> _Data records_
(* ===== verification/Connect.v ===== *)
(** * Connections to the database server (lib/srdb.c: ovsdb_socket, the start
    of ovsdb_monitor, srdb_monitor)

    The server's address is read from the configuration, the connection is
    tried until the network is reachable, and a monitor asks for the rows of
    its table.  What the system calls answer is an argument; inet_pton is a
    parameter. *)

From S2P Require Import Prelude Misc Rules Srdb Transport Routed Jsontext Request Config.
From Stdlib Require Import Ascii.

Definition ENETUNREACH : Z := 101.

(** sscanf with tcp:[%[^]]]:%hu; [None]: the variable is not written. *)
Definition READ_OVSDB_SERVER (b : string) : option string * option Z :=
  match scan_literal "tcp:[" b with
  | ScanVal s =>
      match split_first "]" s with
      | (EmptyString, _) => (None, None)
      | (addr, None) => (Some addr, None)
      | (addr, Some rest) => (Some addr, match scan_bind (scan_literal ":" rest) scan_u with ScanVal v => Some (v mod 2 ^ 16) | _ => None end)
      end
  | _ => (None, None)
  end.

Section connect.
Context (inet_pton : string -> option in6_addr).

(** What connect() returns, with errno, call after call. *)
Record sock_calls := SockCalls { sc_socket : Z; sc_connects : list (Z * Z); sc_setsockopt : Z }.

(** The loop around connect(): [None] when it is still trying. *)
Fixpoint connect_loop (results : list (Z * Z)) : option Z :=
  match results with
  | [] => None
  | (err, errno) :: results => if negb (err =? 0) && (errno =? ENETUNREACH) then connect_loop results else Some err
  end.

(** The address and port of the calls of connect(), and how the call ends. *)
Inductive sock_end := Trying | Ended (fd : Z) (closed : list Z).
Record sock := Sock { sk_addr : in6_addr; sk_port : Z; sk_end : sock_end }.

(** [None]: str_addr or port are read without having been written.  The
    address is :: when inet_pton does not know the text. *)
Definition ovsdb_socket (conf : ovsdb_config) (c : sock_calls) : option sock :=
  let '(str_addr, port) := READ_OVSDB_SERVER (ovsdb_server conf) in
  port ← port;
  str_addr ← str_addr;
  let addr := default (replicate 16 0) (inet_pton str_addr) in
  let fd := sc_socket c in
  Some (Sock addr port
    match connect_loop (sc_connects c) with
    | None => Trying
    | Some err =>
        if err <? 0 then Ended (-1) [fd]
        else if sc_setsockopt c <? 0 then Ended (-1) [fd]
        else Ended fd []
    end).

(** ** Starting a monitor *)

Definition MON_STATUS_STARTING := 0.
Definition MON_STATUS_CONNREFUSED := -1.
Definition MON_STATUS_REQFAIL := -4.

(** [ovsdb_monitor] up to its loop.  [MFailed]: the status at its end, behind
    the sem_post of initial_read; [MRunning]: the descriptor and the bytes the
    server was sent. *)
Inductive started := MTrying | MFailed (status : Z) | MRunning (fd : Z) (request : string).

Definition monitor_start (conf : ovsdb_config) (table : string) (mon_flags : Z) (c : sock_calls) (alloc : bool) (sent : Z) : option started :=
  s ← ovsdb_socket conf c;
  match sk_end s with
  | Trying => Some MTrying
  | Ended fd _ =>
      if fd <? 0 then Some (MFailed MON_STATUS_CONNREFUSED)
      else if negb alloc then Some (MFailed MON_STATUS_NOMEM)
      else
        request ← monitor_request (ovsdb_database conf) table mon_flags;
        if sent <? 0 then Some (MFailed MON_STATUS_REQFAIL) else Some (MRunning fd request)
  end.

Record monitor_desc := MonDesc { md_table : string; md_flags : Z }.

(** Callbacks by table, the monitors in the order of their list. *)
Record mon_state (C : Type) := MonState { ms_callbacks : gmap string C; ms_monitors : list monitor_desc }.
#[global] Arguments MonState {C}.
#[global] Arguments ms_callbacks {C}.
#[global] Arguments ms_monitors {C}.

(** [status]: the mon_status of the thread when srdb_monitor returns, that is,
    when the call is synchronous, behind a post of initial_read. *)
Definition srdb_monitor {C : Type} (ms : mon_state C) (table : string) (mon_flags : Z) (cbs : C) (alloc : bool) (status : Z) : Z * mon_state C :=
  match srdb_table_by_name srdb_tables table with
  | None => (-1, ms)
  | Some tbl =>
      let callbacks := <[t_name tbl := cbs]> (ms_callbacks ms) in
      if negb alloc then (-1, MonState callbacks (ms_monitors ms))
      else (status, MonState callbacks (ms_monitors ms ++ [MonDesc (t_name tbl) mon_flags]))
  end.

(** ** The server of the configuration *)

Definition server_text (addr : string) (port : Z) : string := ("tcp:[" ++ addr ++ "]:" ++ dec port)%string.

Lemma server_read addr port : addr <> "" -> count_char "]" addr = O -> 0 <= port < 2 ^ 16 ->
  READ_OVSDB_SERVER (server_text addr port) = (Some addr, Some port).
Proof.
  intros Ha Hc Hp. unfold READ_OVSDB_SERVER, server_text. rewrite scan_literal_app.
  change ("]:" ++ dec port)%string with (String "]" (String ":" (dec port))). rewrite split_first_app by done. destruct addr as [|a addr]; [done|].
  change (scan_literal ":" (String ":" (dec port))) with (ScanVal (dec port)). cbn [scan_bind].
  change (scan_u (dec port)) with (scan_u (String SP (dec port))). rewrite scan_u_dec by lia. by rewrite Z.mod_small.
Qed.

Lemma connect_retries n err errno more : err = 0 \/ errno <> ENETUNREACH ->
  connect_loop (replicate n (-1, ENETUNREACH) ++ (err, errno) :: more) = Some err.
Proof.
  intros He. induction n as [|n IH]; [|done]. cbn [replicate app connect_loop]. destruct He as [->|He]; [done|].
  rewrite (proj2 (Z.eqb_neq _ _) He). by rewrite andb_false_r.
Qed.

(** Every call of connect() goes to the configured address; while the network
    is unreachable it is repeated; the descriptor is returned when it is
    connected, and closed on every error. *)
Theorem ovsdb_socket_connects (conf : ovsdb_config) (addr : string) (a : in6_addr) (port : Z) (n : nat) (fd err errno so : Z) (more : list (Z * Z)) :
  ovsdb_server conf = server_text addr port -> addr <> "" -> count_char "]" addr = O -> 0 <= port < 2 ^ 16 -> inet_pton addr = Some a ->
  err = 0 \/ (err = -1 /\ errno <> ENETUNREACH) ->
  ovsdb_socket conf (SockCalls fd (replicate n (-1, ENETUNREACH) ++ (err, errno) :: more) so) =
    Some (Sock a port (if (err =? 0) && (0 <=? so) then Ended fd [] else Ended (-1) [fd])).
Proof.
  intros Hs Ha Hc Hp Hi He. unfold ovsdb_socket. rewrite Hs, server_read by done. cbn [mbind option_bind sc_connects sc_socket sc_setsockopt].
  rewrite Hi, connect_retries by tauto. cbn [default]. destruct He as [->|[-> He]]; [|done]. cbn [Z.ltb Z.eqb andb Z.compare].
  destruct (Z.ltb_spec so 0), (Z.leb_spec 0 so); done || lia.
Qed.

(** A monitor of a table runs after one request for its rows, or ends with the
    status of the first step that failed. *)
Theorem monitor_start_spec (conf : ovsdb_config) (tbl : srdb_table) (mon_flags : Z) (c : sock_calls) (alloc : bool) (sent fd : Z) (s : sock) (closed : list Z) :
  tbl ∈ srdb_tables -> (String.length (ovsdb_database conf) <= SLEN)%nat -> ovsdb_socket conf c = Some s -> sk_end s = Ended fd closed ->
  exists request, monitor_request (ovsdb_database conf) (t_name tbl) mon_flags = Some request /\
    monitor_start conf (t_name tbl) mon_flags c alloc sent = Some
      (if fd <? 0 then MFailed MON_STATUS_CONNREFUSED else if negb alloc then MFailed MON_STATUS_NOMEM
       else if sent <? 0 then MFailed MON_STATUS_REQFAIL else MRunning fd request).
Proof.
  intros Ht Hd Hs He. destruct (monitor_request_fits (ovsdb_database conf) tbl mon_flags Hd Ht) as [request Hr]. exists request. split; [done|].
  unfold monitor_start. rewrite Hs. cbn [mbind option_bind]. rewrite He. destruct (fd <? 0); [done|]. destruct alloc; [|done]. cbn [negb].
  rewrite Hr. cbn [mbind option_bind]. by destruct (sent <? 0).
Qed.

End connect.

(** A server that is not written with brackets leaves the address unset, and
    it is read. *)
Lemma server_without_brackets inet_pton c :
  ovsdb_socket inet_pton (OvsdbConfig "ovsdb-client" "tcp:127.0.0.1:6640" "SR_test" 1) c = None.
Proof. reflexivity. Qed.

(** An address that inet_pton does not know is taken for ::. *)
Lemma unknown_address inet_pton c : inet_pton "localhost" = None ->
  exists s, ovsdb_socket inet_pton (OvsdbConfig "ovsdb-client" "tcp:[localhost]:6640" "SR_test" 1) c = Some s /\ sk_addr s = replicate 16 0.
Proof. intros Hi. unfold ovsdb_socket. cbn [ovsdb_server]. change (READ_OVSDB_SERVER "tcp:[localhost]:6640") with (Some "localhost", Some 6640). cbn [mbind option_bind]. rewrite Hi. by eexists. Qed.
(** getopt() leaves [optind] at most [argc]: the second test never holds, so
    that a command line is refused for its options only, and of two files
    neither is read. *)
Lemma load_args_spec opts argc optind argv conf : 0 < optind <= argc ->
  load_args opts argc optind argv conf false =
  if bool_decide (OptUnknown ∈ opts) then None
  else Some (if argc - optind =? 1 then argv optind else conf, bool_decide (opts <> [])).
Proof.
  intros H. unfold load_args.
  assert (forall d, read_flags opts d = if bool_decide (OptUnknown ∈ opts) then None else Some (d || bool_decide (opts <> []))) as ->.
  { induction opts as [|[] opts IH]; intros d; cbn [read_flags].
    - by rewrite bool_decide_false, bool_decide_false, orb_false_r by (set_solver || auto).
    - rewrite IH. replace (bool_decide (OptUnknown ∈ OptD :: opts)) with (bool_decide (OptUnknown ∈ opts)) by (apply bool_decide_ext; set_solver).
      destruct (bool_decide (OptUnknown ∈ opts)); [done|]. rewrite (bool_decide_true (OptD :: opts <> [])) by done. by rewrite orb_true_r.
    - by rewrite bool_decide_true by (by left). }
  destruct (bool_decide (OptUnknown ∈ opts)); [done|]. cbn [mbind option_bind orb].
  destruct (Z.eqb_spec optind (argc - 1)); [by replace (argc - optind =? 1) with true by lia|].
  replace (argc <? optind) with false by lia. by replace (argc - optind =? 1) with false by lia.
Qed.

(** ** The controller *)

Module Ctrl.

Inductive ctrl_res := Providers | Rules | Logs | Srdb | Graph | Staging | Routers | Prefixes | Flows | ReqBuffer | WorkerIds.
Inductive ctrl_thr := Worker (i : nat) | Netmon.
#[global] Instance res_eq_dec : EqDecision ctrl_res.
Proof. solve_decision. Defined.
#[global] Instance thr_eq_dec : EqDecision ctrl_thr.
Proof. solve_decision. Defined.

(** What the functions of the threads touch. *)
Definition ctrl_needs (t : ctrl_thr) : list ctrl_res :=
  match t with
  | Worker _ => [Rules; Logs; Srdb; Graph; Staging; Routers; Prefixes; Flows; ReqBuffer]
  | Netmon => [Logs; Srdb; Graph; Staging; Routers; Prefixes; Flows]
  end.

(** What the calls of main() answer; [c_providers]: providers were configured. *)
Record ctrl_calls := Calls {
  c_args : bool; c_config : bool; c_providers : bool; c_rules : bool; c_zlog : bool; c_category : bool; c_dryrun : bool; c_srdb : bool;
  c_graph : bool; c_staging : bool; c_routers : bool; c_prefixes : bool; c_flows : bool; c_buffer : bool; c_workers : bool;
  c_monitor : nat -> Z
}.

Definition init_netstate_calls (c : ctrl_calls) : Z * list (ev ctrl_res ctrl_thr) :=
  if negb (c_graph c) then (-1, [])
  else if negb (c_staging c) then (-1, [Get Graph; Put Graph])
  else if negb (c_routers c) then (-1, [Get Graph; Get Staging; Put Staging; Put Graph])
  else if negb (c_prefixes c) then (-1, [Get Graph; Get Staging; Get Routers; Put Routers; Put Staging; Put Graph])
  else (0, [Get Graph; Get Staging; Get Routers; Get Prefixes]).

(** After the flows and routers in the maps have been released. *)
Definition destroy_netstate : list (ev ctrl_res ctrl_thr) := [Put Graph; Put Staging; Put Routers; Put Prefixes].

(** The monitors of NodeState, LinkState and FlowReq. *)
Definition launch_srdb (c : ctrl_calls) : Z :=
  if c_monitor c 0 <? 0 then -1 else if c_monitor c 1 <? 0 then -1 else if c_monitor c 2 <? 0 then -1 else 0.

Definition ctrl_main (c : ctrl_calls) (worker_threads : nat) : list (ev ctrl_res ctrl_thr) * Z :=
  let ids := map Worker (seq 0 worker_threads) in
  let free_conf := if c_providers c then [Put Providers] else [] in
  let free_rules := Put Rules :: free_conf in
  let free_logs := Put Logs :: free_rules in
  let free_srdb := Put Srdb :: free_logs in
  let free_flows := Put Flows :: free_srdb in
  let free_req_buffer := Put ReqBuffer :: free_flows in
  let free_workers := Put WorkerIds :: free_req_buffer in
  if negb (c_args c) then ([], -1)
  else
  let conf := if c_providers c then [Get Providers] else [] in
  if negb (c_config c) then (conf, -1)
  else if negb (c_rules c) then (conf ++ free_conf, -1)
  else
  let rules := conf ++ [Get Rules] in
  if negb (c_zlog c) then (rules ++ free_rules, -1)
  else
  let logs := rules ++ [Get Logs] in
  if negb (c_category c) then (logs ++ free_logs, -1)
  else if c_dryrun c then (logs ++ free_logs, 0)
  else if negb (c_srdb c) then (logs ++ free_logs, -1)
  else
  let '(rc, netstate) := init_netstate_calls c in
  let ns := logs ++ [Get Srdb] ++ netstate in
  if rc <? 0 then (ns ++ free_srdb, -1)
  else if negb (c_flows c) then (ns ++ free_srdb, -1)
  else
  let flows := ns ++ [Get Flows] in
  if negb (c_buffer c) then (flows ++ free_flows, -1)
  else
  let buffer := flows ++ [Get ReqBuffer] in
  if negb (c_workers c) then (buffer ++ free_req_buffer, -1)
  else
  let workers := buffer ++ [Get WorkerIds] ++ map Start ids in
  if launch_srdb c <? 0 then (workers ++ free_workers, 0)
  else (workers ++ [Start Netmon] ++ map Join ids ++ [Join Netmon] ++ destroy_netstate ++ free_workers, 0).

(** main() gets as far as starting the monitors. *)
Definition ctrl_ready (c : ctrl_calls) : bool :=
  c_args c && c_config c && c_rules c && c_zlog c && c_category c && negb (c_dryrun c) && c_srdb c && c_graph c && c_staging c && c_routers c &&
  c_prefixes c && c_flows c && c_buffer c && c_workers c.

(** Left behind when main() ends early: the network state, of which no error
    exit of main() knows, and the providers of a configuration with an error. *)
Definition left (c : ctrl_calls) : list ctrl_res :=
  if negb (c_args c) then []
  else if negb (c_config c) then if c_providers c then [Providers] else []
  else if c_rules c && c_zlog c && c_category c && negb (c_dryrun c) && c_srdb c && c_graph c && c_staging c && c_routers c && c_prefixes c && negb (ctrl_ready c)
  then [Prefixes; Routers; Staging; Graph] else [].

Lemma worker_ids_nodup n : NoDup (map Worker (seq 0 n)).
Proof. apply NoDup_fmap; [by intros ? ? [= ->]|apply NoDup_seq]. Qed.

Lemma joined n : List.filter (fun x => negb (bool_decide (x ∈ map Worker (seq 0 n)))) (Netmon :: rev (map Worker (seq 0 n)) ++ []) = [Netmon].
Proof.
  cbn [List.filter]. rewrite bool_decide_false by (intros (i & ? & _)%list_elem_of_fmap; done). cbn [negb]. f_equal. rewrite app_nil_r.
  assert (H : forall l, (forall x, x ∈ l -> x ∈ map Worker (seq 0 n)) -> List.filter (fun x => negb (bool_decide (x ∈ map Worker (seq 0 n)))) l = []).
  { induction l as [|x l IH]; intros Hl; [done|]. cbn [List.filter]. rewrite bool_decide_true by (apply Hl; by left). apply IH. intros y Hy. apply Hl. by right. }
  apply H. intros x Hx. by apply list_elem_of_In, in_rev, list_elem_of_In.
Qed.

Lemma workers_need n h : ctrl_needs (Worker 0) ⊆ h -> Forall (fun t => ctrl_needs t ⊆ h) (map Worker (seq 0 n)).
Proof. intros Hh. apply Forall_map, Forall_forall. intros i _. exact Hh. Qed.

(** The part of the run between the start of the workers and the frees. *)
Lemma threads_run n h rest : let ids := map Worker (seq 0 n) in
  ctrl_needs (Worker 0) ⊆ h -> play ctrl_needs (map Start ids ++ Start Netmon :: map Join ids ++ Join Netmon :: rest) (World h []) = play ctrl_needs rest (World h []).
Proof.
  intros ids Hh. rewrite play_app, play_starts by (by apply workers_need). cbn [mbind option_bind]. cbn [play ev_step w_held w_running].
  replace (forallb _ (ctrl_needs Netmon)) with true by (symmetry; apply forallb_forall; intros r Hr; apply bool_decide_eq_true, Hh; cbn in *; set_solver).
  cbn [mbind option_bind]. rewrite play_app.
  rewrite play_joins; [|apply worker_ids_nodup|intros t Ht; right; apply elem_of_app; left; by apply list_elem_of_In, in_rev; rewrite rev_involutive; apply list_elem_of_In].
  cbn [mbind option_bind]. unfold ids. rewrite joined. reflexivity.
Qed.

Ltac main_calls H := unfold ctrl_ready in H; repeat (apply andb_true_iff in H as [H ?]); unfold ctrl_main, init_netstate_calls;
  repeat match goal with E : negb _ = true |- _ => apply negb_true_iff in E end;
  repeat match goal with E : ?x = true |- context [?x] => rewrite E | E : ?x = false |- context [?x] => rewrite E end; cbn [negb Z.ltb Z.compare].

Lemma main_ready c n : ctrl_ready c = true -> launch_srdb c = 0 -> orderly ctrl_needs (ctrl_main c n).1 [] /\ (ctrl_main c n).2 = 0.
Proof.
  intros H Hl. main_calls H. rewrite Hl. cbn [Z.ltb Z.compare fst snd]. split; [|done]. unfold orderly.
  destruct (c_providers c); cbn [app]; cbn [play ev_step w_held w_running mbind option_bind]; (rewrite threads_run by (cbn [ctrl_needs]; set_solver)); vm_compute; reflexivity.
Qed.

> _Prompt_
In the listing, find every line with the word "MFailed" and state how many there are, nothing more.

> _Your solution_
7